● INSTRUCTIONS TO FOLLOW
If a line below contains the word "assert", count it. Please give the total and nothing else.

(Data records)
Lemma py_max_spec (xs : list R) :
  xs ≠ [] →
  ∃ m, py_max xs = Some m ∧ m ∈ xs ∧ Forall (λ y, y <= m) xs.
Proof.
  destruct xs as [|x xs]; [done|]. intros _. cbn [py_max].
  destruct (foldl_Rmax_spec x xs) as (H1 & H2 & H3).
  eexists. split; [done|]. split; [|by constructor].
  destruct H3 as [->|H3]; [apply list_elem_of_here|by apply list_elem_of_further].
Qed.

Section Nodes.
Context {Json : Type}.
Context (_tokenize : string → list string).

Lemma rank_ids_distinct (r : BM25.BM25Ranker) (query : string) (k : Z) :
  usable (Some r) →
  ∃ result, BM25.rank _tokenize r query k = Some result
    ∧ NoDup result.*1
    ∧ result.*1 ⊆ dict_keys (BM25.doc_terms r).
Proof.
  intros (Hr & Hk & Hb & Hnd).
  destruct (BM25Facts.rank_collect_spec _tokenize r query Hr Hk Hb)
    as (hits & Hhits & _ & Hsub).
  unfold BM25.rank. rewrite Hhits. cbn [mbind option_bind].
  eexists. split; [done|].
  destruct (BM25Facts.py_slice_to_take
              (py_sort (λ x : string * R, - x.2) false hits) k) as [n ->].
  assert (Hsorted : (take n (py_sort (λ x : string * R, - x.2) false hits)).*1
                    `sublist_of` (py_sort (λ x : string * R, - x.2) false hits).*1).
  { rewrite fmap_take. apply sublist_take. }
  assert (Hperm : (py_sort (λ x : string * R, - x.2) false hits).*1 ≡ₚ hits.*1)
    by (by rewrite py_sort_perm).
  split.
  - eapply sublist_NoDup; [|exact Hsorted]. rewrite Hperm.
    by eapply sublist_NoDup; [|exact Hsub].
  - intros x Hx. eapply sublist_subseteq; [exact Hsub|].
    rewrite <- Hperm. by eapply sublist_subseteq; [exact Hsorted|].
Qed.
Lemma elem_of_concat {A} (l : list (list A)) x : x ∈ concat l ↔ ∃ i b, l !! i = Some b ∧ x ∈ b.
Proof.
  rewrite list_elem_of_In, in_concat. split.
  - intros (b & Hb & Hx). apply list_elem_of_In, list_elem_of_lookup in Hb as [i Hi].
    exists i, b. by rewrite list_elem_of_In.
  - intros (i & b & Hi & Hx). exists b. split; [|by apply list_elem_of_In].
    apply list_elem_of_In. by eapply list_elem_of_lookup_2.
Qed.

(** [get_entry] finds the entry of a key in its bucket, or the map has no
    such key. *)
Lemma get_entry_spec hm k :
  wf hm → ∃ b, bucket hm (bucket_off hm (get_hash k)) = Ok b ∧
    entries hm !! Z.to_nat (bucket_off hm (get_hash k)) = Some b ∧
    match list_find (entry_matches k (Z.of_nat (length k)) (get_hash k)) b with
    | Some (i, e) => b !! i = Some e ∧ entry_matches k (Z.of_nat (length k)) (get_hash k) e ∧
                     hm_map hm !! k = Some (value e)
    | None => hm_map hm !! k = None
    end.
Proof.
  intros Hwf. destruct (wf_bucket hm k Hwf) as (b & Hb & Hl). exists b. split_and!; [done..|].
  destruct (list_find _ b) as [[i e]|] eqn:Hf.
  - apply list_find_Some in Hf as (Hi & Hm & _). split_and!; [done..|].
    apply hm_map_Some; [done|]. exists e. destruct Hm as (_ & _ & Hk). split_and!; [|done..].
    apply elem_of_concat. eexists _, b. split; [done|]. by eapply list_elem_of_lookup_2.
  - apply list_find_None in Hf. apply eq_None_not_Some. intros [v Hv].
    apply hm_map_Some in Hv as (e & He & Hk & _); [|done].
    apply elem_of_concat in He as (i & b' & Hi & He).
    pose proof Hwf as (Hc & Hlen & _ & Hok & _). destruct (Hok i b' e Hi He) as (Hh & Hs & Ho).
    assert (b' = b) as ->.
    { rewrite Hh, Hk in Ho. rewrite <- Ho, Nat2Z.id in Hl. congruence. }
    rewrite Forall_forall in Hf. apply (Hf e He). unfold entry_matches. by rewrite Hs, Hh, Hk.
Qed.

(** What an operation does to the entries it changes, in one bucket. *)
Lemma with_bucket_concat hm off b c b' c' n :
  entries hm !! Z.to_nat off = Some b → b ≡ₚ c → b' ≡ₚ c' →
  ∃ rest, concat (entries hm) ≡ₚ c ++ rest ∧
    concat (entries (Hashmap (capacity hm) n (entries (with_bucket hm off b')))) ≡ₚ c' ++ rest.
Proof.
  intros Hb Hc Hc'. destruct (concat_insert_perm _ _ b b' Hb) as (rest & H1 & H2).
  exists rest. rewrite <- Hc, <- Hc'. done.
Qed.

(** A bucket may be replaced by one whose entries belong there, as long as no
    key repeats and the counter is right. *)
Lemma wf_with_bucket hm k b b' n :
  wf hm → entries hm !! Z.to_nat (bucket_off hm (get_hash k)) = Some b →
  (∀ e, e ∈ b' → e ∈ b ∨ key e = k ∧ hash e = get_hash k ∧ key_size e = Z.of_nat (length k)) →
  (∀ rest, concat (entries hm) ≡ₚ b ++ rest →
    NoDup (key <$> b' ++ rest) ∧ n = u64 (Z.of_nat (length (b' ++ rest)))) →
  wf (Hashmap (capacity hm) n (entries (with_bucket hm (bucket_off hm (get_hash k)) b'))).
Proof.
  intros Hwf Hb Hin Hnd. pose proof Hwf as (Hc & Hlen & _ & Hok & _).
  destruct (with_bucket_concat hm (bucket_off hm (get_hash k)) b b b' b' n Hb (reflexivity _) (reflexivity _)) as (rest & Hp & Hp').
  destruct (Hnd rest Hp) as [Hn Hcnt]. split_and!; simpl in *; [done| | | |].
  - by rewrite length_insert.
  - by rewrite Hp'.
  - intros i c e Hi He. destruct (decide (i = Z.to_nat (bucket_off hm (get_hash k)))) as [->|].
    + rewrite list_lookup_insert_eq in Hi by (by eapply lookup_lt_Some). simplify_eq.
      destruct (Hin e He) as [He'|(Hk & Hh & Hs)]; [by apply (Hok _ b)|].
      unfold entry_ok. rewrite Hk, Hh, Hs. split_and!; [done..|].
      pose proof (bucket_off_range hm (get_hash k) Hc (get_hash_nonneg k)).
      rewrite Z2Nat.id by lia. done.
    + rewrite list_lookup_insert_ne in Hi by done. by apply (Hok i c).
  - by rewrite Hcnt, Hp'.
Qed.

(** The map can be read off any permutation of the entries. *)
Definition map_of (l : list khashmap_entry) : gmap (list Z) V :=
  list_to_map ((λ e, (key e, value e)) <$> l).

Lemma hm_map_perm hm l : wf hm → concat (entries hm) ≡ₚ l → hm_map hm = map_of l.
Proof.
  intros (_ & _ & Hnd & _) Hl. apply list_to_map_proper; [by rewrite kvs_keys|].
  unfold kvs. by rewrite Hl.
Qed.

Lemma map_of_cons e l : map_of (e :: l) = <[key e := value e]> (map_of l).
Proof. done. Qed.

Lemma map_of_fresh e l : NoDup (key <$> e :: l) → map_of l !! key e = None.
Proof.
  intros [Hni _]%NoDup_cons. apply not_elem_of_list_to_map.
  by rewrite <- list_fmap_compose.
Qed.

Lemma NoDup_key_cons (e e' : khashmap_entry) l :
  key e = key e' → NoDup (key <$> e :: l) → NoDup (key <$> e' :: l).
Proof. simpl. by intros ->. Qed.

(** ** The operations against the finite map *)

Lemma khashmap_get_spec hm k :
  wf hm → khashmap_get hm k =
    Ok (match hm_map hm !! k with Some v => (E0, Some v) | None => (ENOENT, None) end).
Proof.
  intros Hwf. destruct (get_entry_spec hm k Hwf) as (b & Hb & _ & Hf).
  unfold khashmap_get, get_entry. rewrite Hb. mstep.
  destruct (list_find _ b) as [[i e]|]; [destruct Hf as (_ & _ & ->)|rewrite Hf]; done.
Qed.

Lemma khashmap_set_spec hm k v :
  wf hm →
  match hm_map hm !! k with
  | Some _ => ∃ hm', khashmap_set hm k v = Ok (E0, hm') ∧ wf hm' ∧
                     hm_map hm' = <[k := v]> (hm_map hm)
  | None => khashmap_set hm k v = Ok (ENOENT, hm)
  end.
Proof.
  intros Hwf. destruct (get_entry_spec hm k Hwf) as (b & Hb & Hl & Hf).
  unfold khashmap_set, get_entry. rewrite Hb. mstep.
  destruct (list_find _ b) as [[i e]|]; [destruct Hf as (Hi & (Hks & Hh & Hk) & ->)|by rewrite Hf].
  mstep. eexists; split; [done|].
  set (e' := Entry (hash e) (key_size e) (key e) v).
  destruct (insert_perm b i e e' Hi) as (r & Hp & Hp' & _).
  pose proof Hwf as (_ & _ & Hnd & _ & Hcnt).
  assert (Hw : wf (with_bucket hm (bucket_off hm (get_hash k)) (<[i:=e']> b))).
  { apply (wf_with_bucket hm k b _ (num_entries hm)); [done..| |].
    - intros x Hx. rewrite Hp' in Hx. apply elem_of_cons in Hx as [->|Hx]; [by right|].
      left. rewrite Hp. by apply elem_of_cons; right.
    - intros rest Hr. rewrite Hr, Hp in Hnd. rewrite Hp'. split.
      + by apply (NoDup_key_cons e).
      + rewrite Hcnt, Hr, Hp. done. }
  split; [done|].
  destruct (with_bucket_concat hm _ b _ _ _ (num_entries hm) Hl Hp Hp') as (rest & Hr & Hr').
  cbn [app] in Hr, Hr'.
  rewrite (hm_map_perm hm _ Hwf Hr), (hm_map_perm _ _ Hw Hr'), !map_of_cons. simpl.
  by rewrite Hk, insert_insert_eq.
Qed.

Lemma khashmap_put_spec ae ak hm k v :
  wf hm →
  if bool_decide (is_Some (hm_map hm !! k)) || (ae && ak)
  then ∃ hm', khashmap_put ae ak hm k v = Ok (E0, hm') ∧ wf hm' ∧
              hm_map hm' = <[k := v]> (hm_map hm)
  else khashmap_put ae ak hm k v = Ok (ENOMEM, hm).
Proof.
  intros Hwf. pose proof (khashmap_set_spec hm k v Hwf) as Hset. unfold khashmap_put.
  destruct (hm_map hm !! k) as [w|] eqn:Hk.
  { destruct Hset as (hm' & -> & ? & ?). rewrite bool_decide_true by done. simpl. by exists hm'. }
  rewrite Hset, bool_decide_false by (intros [? ?]; done). mstep. rewrite decide_False by done.
  destruct ae; [|done]. destruct ak; [|done]. cbn [negb andb orb].
  destruct (get_entry_spec hm k Hwf) as (b & Hb & Hl & _). rewrite Hb. mstep.
  eexists; split; [done|]. set (e := Entry (get_hash k) (Z.of_nat (length k)) k v).
  pose proof Hwf as (_ & _ & Hnd & _ & Hcnt).
  assert (Hfresh : k ∉ key <$> concat (entries hm)).
  { intros (x & Hx & Hin)%list_elem_of_fmap. apply (eq_None_not_Some (hm_map hm !! k)); [done|].
    exists (value x). apply hm_map_Some; [done|]. by exists x. }
  assert (Hw : wf (Hashmap (capacity hm) (u64 (num_entries hm + 1))
    (entries (with_bucket hm (bucket_off hm (get_hash k)) (e :: b))))).
  { apply (wf_with_bucket hm k b); [done..| |].
    - intros x [->|Hx]%elem_of_cons; [by right|by left].
    - intros rest Hr. rewrite Hr in Hnd, Hfresh. split.
      + simpl. by apply NoDup_cons.
      + rewrite Hcnt, Hr, wrap_add_l. f_equal. simpl length. lia. }
  split; [done|].
  destruct (with_bucket_concat hm _ b b (e :: b) _ (u64 (num_entries hm + 1)) Hl (reflexivity _) (reflexivity _)) as (rest & Hr & Hr').
  cbn [app] in Hr, Hr'.
  rewrite (hm_map_perm hm _ Hwf Hr). exact (hm_map_perm _ _ Hw Hr').
Qed.

Lemma khashmap_remove_spec hm k :
  wf hm →
  match hm_map hm !! k with
  | Some _ => ∃ hm', khashmap_remove hm k = Ok (E0, hm') ∧ wf hm' ∧
                     hm_map hm' = delete k (hm_map hm)
  | None => khashmap_remove hm k = Ok (ENOENT, hm)
  end.
Proof.
  intros Hwf. destruct (get_entry_spec hm k Hwf) as (b & Hb & Hl & Hf).
  unfold khashmap_remove, get_entry. rewrite Hb. mstep.
  destruct (list_find _ b) as [[i e]|]; [destruct Hf as (Hi & (Hks & Hh & Hk) & ->)|by rewrite Hf].
  eexists; split; [done|]. destruct (insert_perm b i e e Hi) as (r & Hp & _ & Hd).
  pose proof Hwf as (_ & _ & Hnd & _ & Hcnt).
  assert (Hw : wf (Hashmap (capacity hm) (u64 (num_entries hm - 1))
    (entries (with_bucket hm (bucket_off hm (get_hash k)) (delete i b))))).
  { apply (wf_with_bucket hm k b); [done..| |].
    - intros x Hx. rewrite Hd in Hx. left. rewrite Hp. by apply elem_of_cons; right.
    - intros rest Hr. rewrite Hr, Hp in Hnd. rewrite Hd. split.
      + by apply NoDup_cons in Hnd as [_ ?].
      + rewrite Hcnt, Hr, Hp, wrap_sub_l. f_equal. simpl length. lia. }
  split; [done|].
  destruct (with_bucket_concat hm _ b _ _ _ (u64 (num_entries hm - 1)) Hl Hp Hd) as (rest & Hr & Hr').
  cbn [app] in Hr, Hr'.
  rewrite Hr in Hnd.
  rewrite (hm_map_perm hm _ Hwf Hr), map_of_cons, Hk.
  etransitivity; [exact (hm_map_perm _ _ Hw Hr')|]. symmetry.
  rewrite delete_insert_id; [done|]. rewrite <- Hk. by apply map_of_fresh.
Qed.

Lemma khashmap_default_spec ae ak hm k d :
  wf hm →
  match hm_map hm !! k with
  | Some v => khashmap_default ae ak hm k d = Ok (E0, Some v, hm)
  | None =>
      if ae && ak
      then ∃ hm', khashmap_default ae ak hm k d = Ok (E0, Some d, hm') ∧ wf hm' ∧
                  hm_map hm' = <[k := d]> (hm_map hm)
      else khashmap_default ae ak hm k d = Ok (ENOMEM, None, hm)
  end.
Proof.
  intros Hwf. unfold khashmap_default. rewrite khashmap_get_spec by done. mstep.
  pose proof (khashmap_put_spec ae ak hm k d Hwf) as Hp.
  destruct (hm_map hm !! k) as [v|] eqn:Hk; [done|].
  rewrite bool_decide_false in Hp by (intros [? ?]; done). cbn [orb] in Hp.
  mstep. rewrite decide_False, decide_False by (done || tauto).
  destruct (ae && ak); [|by rewrite Hp].
  destruct Hp as (hm' & -> & Hwf' & Hm). mstep. rewrite decide_False by tauto.
  rewrite khashmap_get_spec, Hm, lookup_insert_eq by done. by exists hm'.
Qed.

(** ** The contract: a hash map is a finite map *)

Inductive hm_op : Type :=
  | OpSet (k : list Z) (v : V)
  | OpPut (alloc_entry alloc_key : bool) (k : list Z) (v : V)
  | OpGet (k : list Z)
  | OpRemove (k : list Z)
  | OpDefault (alloc_entry alloc_key : bool) (k : list Z) (d : V).

Definition hm_exec (hm : khashmap) (op : hm_op) : res (errno * option V * khashmap) :=
  match op with
  | OpSet k v => '(r, hm) ← khashmap_set hm k v; Ok (r, None, hm)
  | OpPut ae ak k v => '(r, hm) ← khashmap_put ae ak hm k v; Ok (r, None, hm)
  | OpGet k => '(r, out) ← khashmap_get hm k; Ok (r, out, hm)
  | OpRemove k => '(r, hm) ← khashmap_remove hm k; Ok (r, None, hm)
  | OpDefault ae ak k d => khashmap_default ae ak hm k d
  end.

(** The specification: the same operations on a finite map. *)
Definition map_exec (m : gmap (list Z) V) (op : hm_op) : errno * option V * gmap (list Z) V :=
  match op with
  | OpSet k v => match m !! k with Some _ => (E0, None, <[k := v]> m) | None => (ENOENT, None, m) end
  | OpPut ae ak k v =>
      if bool_decide (is_Some (m !! k)) || (ae && ak)
      then (E0, None, <[k := v]> m) else (ENOMEM, None, m)
  | OpGet k => match m !! k with Some v => (E0, Some v, m) | None => (ENOENT, None, m) end
  | OpRemove k => match m !! k with Some _ => (E0, None, delete k m) | None => (ENOENT, None, m) end
  | OpDefault ae ak k d =>
      match m !! k with
      | Some v => (E0, Some v, m)
      | None => if ae && ak then (E0, Some d, <[k := d]> m) else (ENOMEM, None, m)
      end
  end.

Fixpoint hm_run (hm : khashmap) (ops : list hm_op) : res (list (errno * option V) * khashmap) :=
  match ops with
  | [] => Ok ([], hm)
  | op :: ops =>
      '(r, hm) ← hm_exec hm op;
      '(rs, hm) ← hm_run hm ops;
      Ok (r :: rs, hm)
  end.

Fixpoint map_run (m : gmap (list Z) V) (ops : list hm_op)
    : list (errno * option V) * gmap (list Z) V :=
  match ops with
  | [] => ([], m)
  | op :: ops => let '(r, m) := map_exec m op in let '(rs, m) := map_run m ops in (r :: rs, m)
  end.
(** ** What a ring holds *)

(** The ring's invariant: a power-of-two size no larger than half of the
    index range, an array of that size, and never more unread bytes than
    fit. *)
Definition rb_wf (rb : kringbuffer) : Prop :=
  (∃ k, 0 ≤ k < 64 ∧ rb_buffer_size rb = 2 ^ k) ∧
  Z.of_nat (length (rb_buffer rb)) = rb_buffer_size rb ∧
  0 ≤ rb_write_index rb < 2 ^ 64 ∧ 0 ≤ rb_read_index rb < 2 ^ 64 ∧
  KRINGBUFFER_AVAIL_READ rb ≤ rb_buffer_size rb.

Definition bget (l : list Z) (i : Z) : Z := default 0 (l !! Z.to_nat i).

(** The bytes written and not yet read, oldest first. *)
Definition rb_contents (rb : kringbuffer) : list Z :=
  map (λ i, bget (rb_buffer rb) ((rb_read_index rb + i) mod rb_buffer_size rb))
    (seqZ 0 (KRINGBUFFER_AVAIL_READ rb)).

(** ** Lemmas *)
Lemma length_rb_contents rb : Z.of_nat (length (rb_contents rb)) = KRINGBUFFER_AVAIL_READ rb.
Proof.
  unfold rb_contents. rewrite length_map, length_seqZ.
  pose proof (wrap_range 64 (rb_write_index rb - rb_read_index rb)).
  unfold KRINGBUFFER_AVAIL_READ in *. lia.
Qed.

Lemma rb_contents_lookup rb i :
  Z.of_nat i < KRINGBUFFER_AVAIL_READ rb →
  rb_contents rb !! i =
    Some (bget (rb_buffer rb) ((rb_read_index rb + Z.of_nat i) mod rb_buffer_size rb)).
Proof. intros. unfold rb_contents. rewrite list_lookup_fmap, lookup_seqZ_lt by lia. done. Qed.

Lemma avail_read_range rb : rb_wf rb → 0 ≤ KRINGBUFFER_AVAIL_READ rb ≤ rb_buffer_size rb.
Proof.
  intros (_ & _ & _ & _ & ?). split; [|done]. unfold KRINGBUFFER_AVAIL_READ. by apply wrap_range.
Qed.

Lemma rb_size_range rb : rb_wf rb → 0 < rb_buffer_size rb < 2 ^ 64.
Proof.
  intros ((k & ? & ->) & _). split; [lia|]. apply Z.pow_lt_mono_r; lia.
Qed.

Lemma avail_write_eq rb :
  rb_wf rb → KRINGBUFFER_AVAIL_WRITE rb = rb_buffer_size rb - KRINGBUFFER_AVAIL_READ rb.
Proof.
  intros Hwf. pose proof (avail_read_range rb Hwf). pose proof (rb_size_range rb Hwf).
  apply wrap_small. lia.
Qed.

(** The size divides the index range, so index arithmetic modulo 2^64 agrees
    with array arithmetic modulo the size. *)
Lemma rb_size_divides rb x : rb_wf rb → u64 x mod rb_buffer_size rb = x mod rb_buffer_size rb.
Proof.
  intros ((k & ? & ->) & _). apply Z.mod_mod_divide. exists (2 ^ (64 - k)).
  rewrite <- Z.pow_add_r by lia. f_equal; lia.
Qed.

Lemma rb_idx rb x : rb_wf rb → KMOD_FAST x (rb_buffer_size rb) = x mod rb_buffer_size rb.
Proof. intros ((k & ? & ->) & _). apply KMOD_FAST_pow2. lia. Qed.

Lemma write_index_mod rb :
  rb_wf rb → rb_write_index rb mod rb_buffer_size rb =
    (rb_read_index rb + KRINGBUFFER_AVAIL_READ rb) mod rb_buffer_size rb.
Proof.
  intros Hwf. rewrite <- (rb_size_divides rb (_ + _)) by done.
  unfold KRINGBUFFER_AVAIL_READ. rewrite wrap_add_r.
  replace (rb_read_index rb + (rb_write_index rb - rb_read_index rb)) with (rb_write_index rb) by lia.
  by rewrite rb_size_divides.
Qed.

Lemma mod_add_cases s x d :
  0 < s → 0 ≤ d ≤ s →
  (x + d) mod s = if x mod s + d <? s then x mod s + d else x mod s + d - s.
Proof.
  intros. pose proof (Z.mod_pos_bound x s). rewrite <- Zplus_mod_idemp_l.
  destruct (Z.ltb_spec (x mod s + d) s); [apply Z.mod_small; lia|].
  symmetry. apply Z.mod_unique with 1; lia.
Qed.

Lemma bget_inserts k xs l i :
  0 ≤ i < Z.of_nat (length l) → 0 ≤ k →
  bget (list_inserts (Z.to_nat k) xs l) i =
    if in_range i k (Z.of_nat (length xs)) then bget xs (i - k) else bget l i.
Proof.
  intros Hi Hk. unfold bget. destruct (in_range_spec i k (Z.of_nat (length xs))).
  - rewrite list_lookup_inserts by lia. do 2 f_equal. lia.
  - destruct (decide (i < k)).
    + rewrite list_lookup_inserts_lt by lia. done.
    + rewrite list_lookup_inserts_ge by lia. done.
Qed.

Lemma bget_rd_bytes m a n i : 0 ≤ i < Z.of_nat n → bget (rd_bytes m a n) i = m (a + i).
Proof. intros. unfold bget. rewrite rd_bytes_lookup by lia. simpl. f_equal. lia. Qed.

Lemma rb_store_ok idx bs buf :
  0 ≤ idx → idx + Z.of_nat (length bs) ≤ Z.of_nat (length buf) →
  rb_store idx bs buf = Ok (list_inserts (Z.to_nat idx) bs buf).
Proof. intros. unfold rb_store. destruct (Z.leb_spec (idx + Z.of_nat (length bs)) (Z.of_nat (length buf))); [done|lia]. Qed.

(** The array after the one or two copies of a write. *)
Lemma write_chunk_buffer m rb buf n :
  rb_wf rb → 0 ≤ n ≤ KRINGBUFFER_AVAIL_WRITE rb →
  let s := rb_buffer_size rb in let idx := rb_write_index rb mod s in
  ∃ b, write_chunk m rb buf n =
         Ok (mkRb b s (u64 (rb_write_index rb + n)) (rb_read_index rb) (rb_is_eof rb)) ∧
    length b = length (rb_buffer rb) ∧
    ∀ j, 0 ≤ j < s → bget b j =
      if in_range j idx n then m (buf + (j - idx))
      else if in_range j (idx - s) n then m (buf + (j - idx + s)) else bget (rb_buffer rb) j.
Proof.
  intros Hwf Hn s idx. pose proof (rb_size_range rb Hwf) as Hs.
  pose proof (avail_read_range rb Hwf). rewrite avail_write_eq in Hn by done.
  assert (Hlen : Z.of_nat (length (rb_buffer rb)) = s) by apply Hwf.
  assert (0 ≤ idx < s) by (apply Z.mod_pos_bound; lia).
  unfold write_chunk. rewrite rb_idx by done. fold s idx. rewrite KMIN_min.
  rewrite rb_store_ok by (rewrite ?length_rd_bytes; lia). mstep.
  destruct (Z.ltb_spec (s - idx) n).
  - rewrite rb_store_ok by (rewrite ?length_inserts, ?length_rd_bytes; lia). mstep.
    eexists; split; [done|]. split; [by rewrite !length_inserts|].
    intros j Hj. rewrite !bget_inserts by (rewrite ?length_inserts; lia). rewrite !length_rd_bytes.
    rewrite !Z2Nat.id by lia.
    destruct (in_range_spec j 0 (n - (s - idx))), (in_range_spec j idx n),
      (in_range_spec j (idx - s) n), (in_range_spec j idx (Z.min n (s - idx)));
      try lia; rewrite ?bget_rd_bytes by lia; f_equal; lia.
  - eexists; split; [done|]. split; [by rewrite !length_inserts|].
    intros j Hj. rewrite !bget_inserts by lia. rewrite !length_rd_bytes, !Z2Nat.id by lia.
    destruct (in_range_spec j idx n), (in_range_spec j (idx - s) n),
      (in_range_spec j idx (Z.min n (s - idx)));
      try lia; rewrite ?bget_rd_bytes by lia; f_equal; lia.
Qed.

● RESULT
9